• _Activity_:
Copy nothing but the lines below running from the line containing "FT L v H ic" through the line containing "rewrite Hent. destruct", both end lines included.

• _Data provided_:
*****

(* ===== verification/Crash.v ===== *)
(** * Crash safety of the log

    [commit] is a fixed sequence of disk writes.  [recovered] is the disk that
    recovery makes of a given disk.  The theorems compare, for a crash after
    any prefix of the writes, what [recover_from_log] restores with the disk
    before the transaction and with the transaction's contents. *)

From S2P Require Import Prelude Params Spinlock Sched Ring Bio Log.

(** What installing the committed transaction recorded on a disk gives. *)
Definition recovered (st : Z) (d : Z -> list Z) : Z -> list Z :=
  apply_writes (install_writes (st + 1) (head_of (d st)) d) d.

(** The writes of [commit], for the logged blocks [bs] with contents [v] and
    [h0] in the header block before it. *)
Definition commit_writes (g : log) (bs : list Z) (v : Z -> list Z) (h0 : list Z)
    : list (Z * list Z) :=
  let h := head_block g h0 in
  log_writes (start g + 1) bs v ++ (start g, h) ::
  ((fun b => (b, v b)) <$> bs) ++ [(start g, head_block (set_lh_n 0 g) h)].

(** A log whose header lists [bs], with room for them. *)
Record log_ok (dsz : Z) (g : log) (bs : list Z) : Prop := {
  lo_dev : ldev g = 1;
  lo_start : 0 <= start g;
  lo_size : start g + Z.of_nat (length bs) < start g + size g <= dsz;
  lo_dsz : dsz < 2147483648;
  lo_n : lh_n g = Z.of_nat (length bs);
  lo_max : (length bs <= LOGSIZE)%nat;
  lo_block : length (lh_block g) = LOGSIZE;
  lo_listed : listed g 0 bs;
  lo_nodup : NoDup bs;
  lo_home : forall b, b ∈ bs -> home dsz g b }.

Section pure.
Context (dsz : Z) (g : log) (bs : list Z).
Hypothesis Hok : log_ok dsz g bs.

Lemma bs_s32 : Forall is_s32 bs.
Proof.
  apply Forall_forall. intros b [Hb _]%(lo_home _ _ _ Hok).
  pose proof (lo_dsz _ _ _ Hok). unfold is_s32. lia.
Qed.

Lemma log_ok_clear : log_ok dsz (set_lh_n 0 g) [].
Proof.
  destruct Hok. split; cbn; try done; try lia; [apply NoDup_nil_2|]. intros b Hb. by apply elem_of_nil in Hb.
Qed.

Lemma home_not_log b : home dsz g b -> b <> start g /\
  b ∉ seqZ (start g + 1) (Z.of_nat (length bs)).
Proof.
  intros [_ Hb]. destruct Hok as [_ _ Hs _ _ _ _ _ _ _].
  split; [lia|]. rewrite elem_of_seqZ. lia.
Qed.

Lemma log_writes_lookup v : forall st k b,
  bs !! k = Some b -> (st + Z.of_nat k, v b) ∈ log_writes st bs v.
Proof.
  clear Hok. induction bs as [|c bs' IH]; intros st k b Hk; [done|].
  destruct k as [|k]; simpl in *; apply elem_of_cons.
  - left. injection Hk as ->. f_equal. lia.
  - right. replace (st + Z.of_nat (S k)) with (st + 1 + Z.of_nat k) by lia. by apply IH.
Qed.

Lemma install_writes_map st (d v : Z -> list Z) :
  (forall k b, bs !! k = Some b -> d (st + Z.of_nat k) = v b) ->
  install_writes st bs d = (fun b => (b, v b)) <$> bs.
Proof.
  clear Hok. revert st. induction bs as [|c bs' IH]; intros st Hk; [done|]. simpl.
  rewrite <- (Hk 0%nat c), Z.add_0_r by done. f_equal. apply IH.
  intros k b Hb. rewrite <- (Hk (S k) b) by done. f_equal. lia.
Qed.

*****

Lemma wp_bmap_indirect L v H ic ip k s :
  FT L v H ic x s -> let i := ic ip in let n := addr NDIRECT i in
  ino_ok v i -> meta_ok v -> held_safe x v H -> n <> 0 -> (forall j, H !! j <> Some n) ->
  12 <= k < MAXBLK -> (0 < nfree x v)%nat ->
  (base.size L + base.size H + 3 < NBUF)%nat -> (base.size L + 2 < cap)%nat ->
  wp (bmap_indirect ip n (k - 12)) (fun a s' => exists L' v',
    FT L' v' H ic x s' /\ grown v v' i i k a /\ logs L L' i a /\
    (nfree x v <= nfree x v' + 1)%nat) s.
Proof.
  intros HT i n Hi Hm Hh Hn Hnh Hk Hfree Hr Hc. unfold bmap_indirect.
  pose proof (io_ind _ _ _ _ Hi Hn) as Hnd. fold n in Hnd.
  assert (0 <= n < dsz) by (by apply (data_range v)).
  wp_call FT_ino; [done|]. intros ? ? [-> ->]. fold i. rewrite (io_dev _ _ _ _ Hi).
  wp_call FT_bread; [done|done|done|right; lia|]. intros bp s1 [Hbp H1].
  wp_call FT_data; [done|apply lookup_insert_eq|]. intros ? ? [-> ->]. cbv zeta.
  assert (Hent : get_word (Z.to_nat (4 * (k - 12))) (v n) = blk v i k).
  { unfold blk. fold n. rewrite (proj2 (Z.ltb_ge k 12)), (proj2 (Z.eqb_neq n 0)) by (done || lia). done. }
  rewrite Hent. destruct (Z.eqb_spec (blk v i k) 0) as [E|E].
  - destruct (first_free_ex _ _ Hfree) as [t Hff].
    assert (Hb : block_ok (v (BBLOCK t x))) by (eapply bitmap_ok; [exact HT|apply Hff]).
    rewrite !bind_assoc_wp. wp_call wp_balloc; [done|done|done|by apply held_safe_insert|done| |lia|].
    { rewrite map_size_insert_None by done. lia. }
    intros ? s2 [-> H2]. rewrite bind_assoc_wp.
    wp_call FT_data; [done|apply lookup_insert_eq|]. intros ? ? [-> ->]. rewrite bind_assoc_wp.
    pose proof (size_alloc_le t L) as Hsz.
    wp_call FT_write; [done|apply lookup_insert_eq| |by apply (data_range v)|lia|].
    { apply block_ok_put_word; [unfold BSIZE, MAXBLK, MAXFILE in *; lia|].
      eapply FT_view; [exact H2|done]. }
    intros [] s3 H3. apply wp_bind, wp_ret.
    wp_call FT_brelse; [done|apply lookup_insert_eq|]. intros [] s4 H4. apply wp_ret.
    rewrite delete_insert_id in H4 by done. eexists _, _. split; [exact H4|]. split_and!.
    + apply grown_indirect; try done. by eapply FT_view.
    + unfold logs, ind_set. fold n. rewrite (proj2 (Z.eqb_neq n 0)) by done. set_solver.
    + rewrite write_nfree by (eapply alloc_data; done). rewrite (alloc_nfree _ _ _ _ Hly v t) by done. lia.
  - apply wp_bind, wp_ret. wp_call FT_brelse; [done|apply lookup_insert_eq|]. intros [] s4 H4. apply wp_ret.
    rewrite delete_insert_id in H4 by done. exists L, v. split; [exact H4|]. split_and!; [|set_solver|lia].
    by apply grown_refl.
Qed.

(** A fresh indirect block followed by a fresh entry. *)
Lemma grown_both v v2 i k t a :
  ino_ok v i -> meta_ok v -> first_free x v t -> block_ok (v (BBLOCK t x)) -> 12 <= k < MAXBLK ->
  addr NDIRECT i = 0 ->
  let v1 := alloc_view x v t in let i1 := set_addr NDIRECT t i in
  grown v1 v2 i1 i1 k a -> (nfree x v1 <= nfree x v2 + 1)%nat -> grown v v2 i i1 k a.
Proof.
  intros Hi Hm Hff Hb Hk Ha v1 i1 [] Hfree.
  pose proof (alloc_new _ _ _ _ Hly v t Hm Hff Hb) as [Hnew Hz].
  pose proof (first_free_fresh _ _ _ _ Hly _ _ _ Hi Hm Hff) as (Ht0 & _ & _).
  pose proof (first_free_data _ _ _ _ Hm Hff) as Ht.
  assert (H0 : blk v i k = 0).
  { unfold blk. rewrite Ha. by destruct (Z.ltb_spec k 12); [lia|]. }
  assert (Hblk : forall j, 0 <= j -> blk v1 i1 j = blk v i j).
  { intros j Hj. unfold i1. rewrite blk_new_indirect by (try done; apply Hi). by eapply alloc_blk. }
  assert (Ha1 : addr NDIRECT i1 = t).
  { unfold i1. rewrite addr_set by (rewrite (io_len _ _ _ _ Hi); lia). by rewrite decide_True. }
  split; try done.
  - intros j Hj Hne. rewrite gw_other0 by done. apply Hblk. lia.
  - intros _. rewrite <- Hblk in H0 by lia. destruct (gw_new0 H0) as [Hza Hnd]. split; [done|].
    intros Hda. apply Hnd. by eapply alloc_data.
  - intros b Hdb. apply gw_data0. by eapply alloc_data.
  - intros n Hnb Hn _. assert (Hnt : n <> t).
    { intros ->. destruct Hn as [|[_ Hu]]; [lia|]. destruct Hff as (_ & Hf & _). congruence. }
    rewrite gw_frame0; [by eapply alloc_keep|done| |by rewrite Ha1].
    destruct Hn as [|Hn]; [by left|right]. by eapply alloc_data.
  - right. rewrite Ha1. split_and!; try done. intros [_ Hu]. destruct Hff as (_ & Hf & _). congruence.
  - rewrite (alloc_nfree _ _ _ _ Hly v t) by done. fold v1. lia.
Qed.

*****

• _Written response_:
  FT L v H ic x s -> let i := ic ip in let n := addr NDIRECT i in
  ino_ok v i -> meta_ok v -> held_safe x v H -> n <> 0 -> (forall j, H !! j <> Some n) ->
  12 <= k < MAXBLK -> (0 < nfree x v)%nat ->
  (base.size L + base.size H + 3 < NBUF)%nat -> (base.size L + 2 < cap)%nat ->
  wp (bmap_indirect ip n (k - 12)) (fun a s' => exists L' v',
    FT L' v' H ic x s' /\ grown v v' i i k a /\ logs L L' i a /\
    (nfree x v <= nfree x v' + 1)%nat) s.
Proof.
  intros HT i n Hi Hm Hh Hn Hnh Hk Hfree Hr Hc. unfold bmap_indirect.
  pose proof (io_ind _ _ _ _ Hi Hn) as Hnd. fold n in Hnd.
  assert (0 <= n < dsz) by (by apply (data_range v)).
  wp_call FT_ino; [done|]. intros ? ? [-> ->]. fold i. rewrite (io_dev _ _ _ _ Hi).
  wp_call FT_bread; [done|done|done|right; lia|]. intros bp s1 [Hbp H1].
  wp_call FT_data; [done|apply lookup_insert_eq|]. intros ? ? [-> ->]. cbv zeta.
  assert (Hent : get_word (Z.to_nat (4 * (k - 12))) (v n) = blk v i k).
  { unfold blk. fold n. rewrite (proj2 (Z.ltb_ge k 12)), (proj2 (Z.eqb_neq n 0)) by (done || lia). done. }
  rewrite Hent. destruct (Z.eqb_spec (blk v i k) 0) as [E|E].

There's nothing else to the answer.